What is required » From the entries below, copy out all lines holding "left".

(Collected data)
──────

Lemma save_album_cases st v playlist_id st' :
  Earlier.save_album lower sp st v playlist_id = Ok st' ->
  st' = st \/
  exists a e,
    Earlier.one_entry v playlist_id st st' e /\
    (Earlier.search_type_id e, Earlier.q e) ∈
      [(lit "1", Earlier.title v);
       (lit "2", lit "album " ++ [dquote] ++ Earlier.title v ++ [dquote])] /\
    head (Earlier.sp_search_album sp (Earlier.q e) 2) = Some a /\
    Earlier.spotify_uri e = sa_uri a.
Proof.
  unfold Earlier.save_album.
  destruct (Earlier.search_album _ _ _ _ _ _ _ _) as [[st1 r1]|err] eqn:H1; [|done].
  unfold mbind, result_bind. cbv beta iota.
  apply earlier_search_album_cases in H1
    as [[Hnf ->] | [-> (a & e & Hh & He & Hq & Hty & Hu)]].
  2:{ cbn [Earlier.not_found]. intros [= <-]. right. exists a, e.
      split; [done|]. split; [|by rewrite Hq].
      rewrite Hq, Hty, !elem_of_cons. auto. }
  rewrite Hnf.
  destruct (Earlier.search_album _ _ _ _ _ _ _ _) as [[st2 r2]|err] eqn:H2; [|done].
  intros [= <-].
  apply earlier_search_album_cases in H2
    as [[Hnf2 ->] | [-> (a & e & Hh & He & Hq & Hty & Hu)]]; [by left|].
  right. exists a, e.
  split; [done|]. split; [|by rewrite Hq].
  rewrite Hq, Hty, !elem_of_cons. auto.
Qed.

Lemma populate_spotify_cases st v df st' :
  Earlier.populate_spotify lower sp THRESHOLD_MS st v df = Ok st' ->
  exists ms playlist_id,
    st' = Earlier.add_messages ms st \/
    exists e, Earlier.one_entry v playlist_id (Earlier.add_messages ms st) st' e.
Proof.
  intros Hrun. unfold Earlier.populate_spotify in Hrun.
  assert (Hst : st = Earlier.add_messages [] st).
  { destruct st. unfold Earlier.add_messages. cbn. by rewrite app_nil_r. }
  destruct (match Earlier.playlist_name v with
            | Some (c :: name) => _
            | _ => (None, st)
            end) as [playlist_id st0] eqn:Hlookup.
  assert (exists ms, st0 = Earlier.add_messages ms st) as [ms ->].
  { destruct (Earlier.playlist_name v) as [[|c name]|].
    - exists []. congruence.
    - destruct (Etl.get_spotify_playlist_id _ _) as [id ms].
      exists ms. congruence.
    - exists []. congruence. }
  exists ms, playlist_id.
  destruct (Earlier.over_threshold THRESHOLD_MS v).
  - apply save_album_cases in Hrun as [-> | (a & e & He & _)]; eauto.
  - injection Hrun as <-.
    destruct (save_track_one_entry (Earlier.add_messages ms st) v playlist_id)
      as [-> | (e & He)]; eauto.
Qed.

Lemma logged_false uri playlist_id log :
  Earlier.logged uri playlist_id log = false ->
  (uri, playlist_id) ∉ map Earlier.key log.
Proof.
  unfold Earlier.logged. intros Hl Hin.
  apply list_elem_of_In, in_map_iff in Hin as (e & Hk & He).
  apply not_true_iff_false in Hl. apply Hl.
  apply existsb_exists. exists e. split; [done|].
  apply bool_decide_eq_true. exact Hk.
Qed.

Lemma saved_keys_app log e :
  Earlier.saved_keys (log ++ [e]) =
  Earlier.saved_keys log ++ (if Earlier.is_saved e then [Earlier.key e] else []).
Proof.
  unfold Earlier.saved_keys. rewrite filter_app, map_app. f_equal.
  rewrite filter_cons, filter_nil.
  destruct (Earlier.is_saved e) eqn:Hs.
  - rewrite decide_True by done. done.
  - rewrite decide_False by (by intros ?). done.
Qed.

Lemma saved_keys_subset log k :
  k ∈ Earlier.saved_keys log -> k ∈ map Earlier.key log.
Proof.
  unfold Earlier.saved_keys. intros Hin.
  apply list_elem_of_In, in_map_iff in Hin as (e & <- & He).
  apply list_elem_of_In, list_elem_of_filter in He as [_ He].
  apply list_elem_of_In, in_map. by apply list_elem_of_In.
Qed.

Lemma one_entry_calls_match_log v playlist_id st st' e :
  Earlier.one_entry v playlist_id st st' e ->
  Earlier.calls_match_log st -> Earlier.calls_match_log st'.
Proof.
  intros (Hlog & _ & Hpid & _ & _ & Hstatus) [Hnodup Hlen].
  unfold Earlier.calls_match_log. rewrite Hlog, saved_keys_app.
  destruct Hstatus as [(Hs & Hl & c & ->) | (Hs & Hl & ->)].
  - unfold Earlier.is_saved. rewrite bool_decide_eq_true_2 by done.
    split.
    + apply NoDup_app. split; [done|]. split; [|apply NoDup_singleton].
      intros k Hk ->%list_elem_of_singleton.
      apply logged_false in Hl. apply Hl.
      apply saved_keys_subset in Hk. unfold Earlier.key in Hk.
      by rewrite Hpid in Hk.
    + rewrite !length_app, Hlen. done.
  - unfold Earlier.is_saved. rewrite bool_decide_eq_false_2.
    + by rewrite app_nil_r.
    + rewrite Hs. by vm_compute.
Qed.

Lemma populate_spotify_calls_match_log st v df st' :
  Earlier.populate_spotify lower sp THRESHOLD_MS st v df = Ok st' ->
  Earlier.calls_match_log st ->
  Earlier.calls_match_log st' /\
  exists new,
    Earlier.spotify_log st' = Earlier.spotify_log st ++ new /\
    length new <= 1 /\
    Forall (fun e => Earlier.found_on_try e = lit "0" /\
                     Earlier.youtube_video_id e = Earlier.video_id v) new.
Proof.
  intros (ms & playlist_id & [-> | [e He]])%populate_spotify_cases Hinv.
  - split; [done|]. exists []. rewrite app_nil_r. cbn. split; [done|].
    split; [lia|]. constructor.
  - split; [by eapply one_entry_calls_match_log|].
    destruct He as (Hlog & _ & _ & Hv & Hf & _). cbn in Hlog.
    exists [e]. split; [done|]. split; [cbn; lia|].
    constructor; [done|constructor].
Qed.

Lemma apply_populate_spotify_from videos : forall st df st',
  Earlier.apply_populate_spotify lower sp THRESHOLD_MS st videos df = Ok st' ->
  Earlier.calls_match_log st ->
  Earlier.calls_match_log st' /\
  exists new,
    Earlier.spotify_log st' = Earlier.spotify_log st ++ new /\
    length new <= length videos /\
    Forall (fun e => Earlier.found_on_try e = lit "0" /\
                     exists v, v ∈ videos /\
                       Earlier.youtube_video_id e = Earlier.video_id v) new.
Proof.
  induction videos as [|v rest IH]; intros st df st'; cbn [Earlier.apply_populate_spotify].
  - intros [= <-] Hinv. split; [done|]. exists []. rewrite app_nil_r.
    split; [done|]. split; [cbn; lia|constructor].
  - destruct (Earlier.populate_spotify _ _ _ _ _ _) as [st1|err] eqn:Hstep; [|done].
    unfold mbind, result_bind. cbv beta iota.
    intros Hrest Hinv.
    destruct (populate_spotify_calls_match_log _ _ _ _ Hstep Hinv)
      as (Hinv1 & new1 & Hlog1 & Hlen1 & Hall1).
    destruct (IH _ _ _ Hrest Hinv1) as (Hinv' & new2 & Hlog2 & Hlen2 & Hall2).
    split; [done|].
    exists (new1 ++ new2). rewrite Hlog2, Hlog1, app_assoc.
    split; [done|]. split; [rewrite length_app; cbn; lia|].
    apply Forall_app. split.
    + eapply Forall_impl; [exact Hall1|]. intros e [? ?]. split; [done|].
      exists v. split; [apply elem_of_cons; by left|done].
    + eapply Forall_impl; [exact Hall2|]. intros e (? & v' & ? & ?). split; [done|].
      exists v'. split; [apply elem_of_cons; by right|done].
Qed.

(** X19. A run of the earlier resolver from the empty log saves no pair of
    URI and playlist twice and makes one call to the catalog for each
    saved entry, none for a skipped one.  The log holds at most one entry
    for each video, each found as candidate 0 and each for a video of the
    run. *)
Theorem apply_populate_spotify_log videos df st :
  Earlier.apply_populate_spotify lower sp THRESHOLD_MS Earlier.empty videos df = Ok st ->
  NoDup (Earlier.saved_keys (Earlier.spotify_log st)) /\
  length (Earlier.calls st) = length (Earlier.saved_keys (Earlier.spotify_log st)) /\
  length (Earlier.spotify_log st) <= length videos /\
  forall e, e ∈ Earlier.spotify_log st ->
    Earlier.found_on_try e = lit "0" /\
    exists v, v ∈ videos /\ Earlier.youtube_video_id e = Earlier.video_id v.
Proof.
  intros Hrun.
  destruct (apply_populate_spotify_from _ _ _ _ Hrun)
    as ([Hnodup Hlen] & new & Hlog & Hle & Hall).
  { split; [constructor|done]. }
  cbn in Hlog. subst new.
  split; [done|]. split; [done|]. split; [done|].
  intros e He. by apply (proj1 (Forall_forall _ _) Hall).
Qed.

Lemma scan_tracks_without_playlist v tracks : forall acc,
  Earlier.scan_tracks lower (Earlier.without_playlist v) acc tracks =
  Earlier.scan_tracks lower v acc tracks.
Proof.
  induction tracks as [|track rest IH]; intros acc; [done|].
  cbn [Earlier.scan_tracks]. rewrite IH. done.
Qed.

Lemma score_album_without_playlist st v playlist_id query ty n a :
  Earlier.score_album lower sp st (Earlier.without_playlist v) playlist_id query ty n a =
  Earlier.score_album lower sp st v playlist_id query ty n a.
Proof.
  unfold Earlier.score_album. rewrite scan_tracks_without_playlist. done.
Qed.

Lemma search_album_without_playlist st v playlist_id query ty limit :
  Earlier.search_album lower sp st (Earlier.without_playlist v) playlist_id query ty limit =
  Earlier.search_album lower sp st v playlist_id query ty limit.
Proof.
  unfold Earlier.search_album.
  destruct (Earlier.sp_search_album sp query limit); [done|].
  by rewrite score_album_without_playlist.
Qed.

Lemma save_album_without_playlist st v playlist_id :
  Earlier.save_album lower sp st (Earlier.without_playlist v) playlist_id =
  Earlier.save_album lower sp st v playlist_id.
Proof.
  unfold Earlier.save_album.
  cbn [Earlier.without_playlist Earlier.title].
  rewrite search_album_without_playlist.
  destruct (Earlier.search_album _ _ _ _ _ _ _ _) as [[st1 r1]|err]; [|done].
  unfold mbind, result_bind. cbv beta iota.
  destruct (Earlier.not_found r1); [|done].
  by rewrite search_album_without_playlist.
Qed.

──────

Problem solution »
    as [[Hnf2 ->] | [-> (a & e & Hh & He & Hq & Hty & Hu)]]; [by left|].
      exists v. split; [apply elem_of_cons; by left|done].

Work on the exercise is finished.